An exact reproduction of all the entries below is required.
** Opening Given records block **
(** * The agent's service command: configuration, startup and shutdown

    A shallow embedding of [cmd/service.go] (the [ServiceCommand] with its
    [Run] and [readConfig]) and of the configuration file of the same
    package ([Config], [PortConfig], [DefaultConfig]).

    Go values are modelled as follows: [string] as [string], [int] as [Z],
    an [error] by the text of its [Error()], a pointer that may be [nil] as
    an [option].  Calls into collaborators whose code is not part of the
    package sources (the agent, the metrics library, the loggers, the
    operating system) are fields of a record of operations on an abstract
    world; every such call is also recorded, with its result, in a trace of
    events, so that orderings and "was never called" can be stated. *)

From Stdlib Require Import ZArith List String Ascii Bool Lia DecimalString.
Import ListNotations.
Open Scope string_scope.
Open Scope Z_scope.

Set Implicit Arguments.

(** ** Go values *)

(** The text of a Go [error]. *)
Definition error := string.

(** A Go result pair [(value, err)] in which exactly one side is meaningful. *)
Inductive result (A : Type) : Type :=
| Ok (a : A)
| Err (e : error).
Arguments Ok {A} a.
Arguments Err {A} e.

(** [%d] of an [int]. *)
Definition fmtInt (z : Z) : string := NilZero.string_of_int (Z.to_int z).

(** [%v] of a [bool]. *)
Definition fmtBool (b : bool) : string := if b then "true" else "false".

(** ** The types the sources leave undeclared *)

(** The sources use, without declaring them, the service and check
    descriptors, the runtime records derived from them and the handles of
    the collaborators.  They are opaque to the command, so they are carried
    as the fields of one record; the accessor functions stand for the
    fields and methods [Run] uses ([service.Name], [service.NodeService()],
    [service.CheckType()], [check.Name], [check.CheckType],
    [check.HealthCheck(node)], and [%v] of a check). *)
Record Carriers : Type := {
  World : Type;
  Agent : Type;
  RPCServer : Type;
  HTTPServer : Type;
  LogGate : Type;
  LogWriter : Type;
  LogOutput : Type;
  InmemSink : Type;
  StatsiteSink : Type;
  NodeServiceT : Type;
  CheckTypeT : Type;
  HealthCheckT : Type;
  ServiceDefinition : Type;
  CheckDefinition : Type;
  serviceName : ServiceDefinition -> string;
  serviceNodeService : ServiceDefinition -> NodeServiceT;
  serviceCheckType : ServiceDefinition -> option CheckTypeT;
  checkName : CheckDefinition -> string;
  checkCheckType : CheckDefinition -> CheckTypeT;
  checkHealthCheck : CheckDefinition -> string -> HealthCheckT;
  fmtCheck : CheckDefinition -> string
}.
** Closing Given records block **
• _Result_:
(** * The agent's service command: configuration, startup and shutdown

    A shallow embedding of [cmd/service.go] (the [ServiceCommand] with its
    [Run] and [readConfig]) and of the configuration file of the same
    package ([Config], [PortConfig], [DefaultConfig]).

    Go values are modelled as follows: [string] as [string], [int] as [Z],
    an [error] by the text of its [Error()], a pointer that may be [nil] as
    an [option].  Calls into collaborators whose code is not part of the
    package sources (the agent, the metrics library, the loggers, the
    operating system) are fields of a record of operations on an abstract
    world; every such call is also recorded, with its result, in a trace of
    events, so that orderings and "was never called" can be stated. *)

From Stdlib Require Import ZArith List String Ascii Bool Lia DecimalString.
Import ListNotations.
Open Scope string_scope.
Open Scope Z_scope.

Set Implicit Arguments.

(** ** Go values *)

(** The text of a Go [error]. *)
Definition error := string.

(** A Go result pair [(value, err)] in which exactly one side is meaningful. *)
Inductive result (A : Type) : Type :=
| Ok (a : A)
| Err (e : error).
Arguments Ok {A} a.
Arguments Err {A} e.

(** [%d] of an [int]. *)
Definition fmtInt (z : Z) : string := NilZero.string_of_int (Z.to_int z).

(** [%v] of a [bool]. *)
Definition fmtBool (b : bool) : string := if b then "true" else "false".

(** ** The types the sources leave undeclared *)

(** The sources use, without declaring them, the service and check
    descriptors, the runtime records derived from them and the handles of
    the collaborators.  They are opaque to the command, so they are carried
    as the fields of one record; the accessor functions stand for the
    fields and methods [Run] uses ([service.Name], [service.NodeService()],
    [service.CheckType()], [check.Name], [check.CheckType],
    [check.HealthCheck(node)], and [%v] of a check). *)
Record Carriers : Type := {
  World : Type;
  Agent : Type;
  RPCServer : Type;
  HTTPServer : Type;
  LogGate : Type;
  LogWriter : Type;
  LogOutput : Type;
  InmemSink : Type;
  StatsiteSink : Type;
  NodeServiceT : Type;
  CheckTypeT : Type;
  HealthCheckT : Type;
  ServiceDefinition : Type;
  CheckDefinition : Type;
  serviceName : ServiceDefinition -> string;
  serviceNodeService : ServiceDefinition -> NodeServiceT;
  serviceCheckType : ServiceDefinition -> option CheckTypeT;
  checkName : CheckDefinition -> string;
  checkCheckType : CheckDefinition -> CheckTypeT;
  checkHealthCheck : CheckDefinition -> string -> HealthCheckT;
  fmtCheck : CheckDefinition -> string
}.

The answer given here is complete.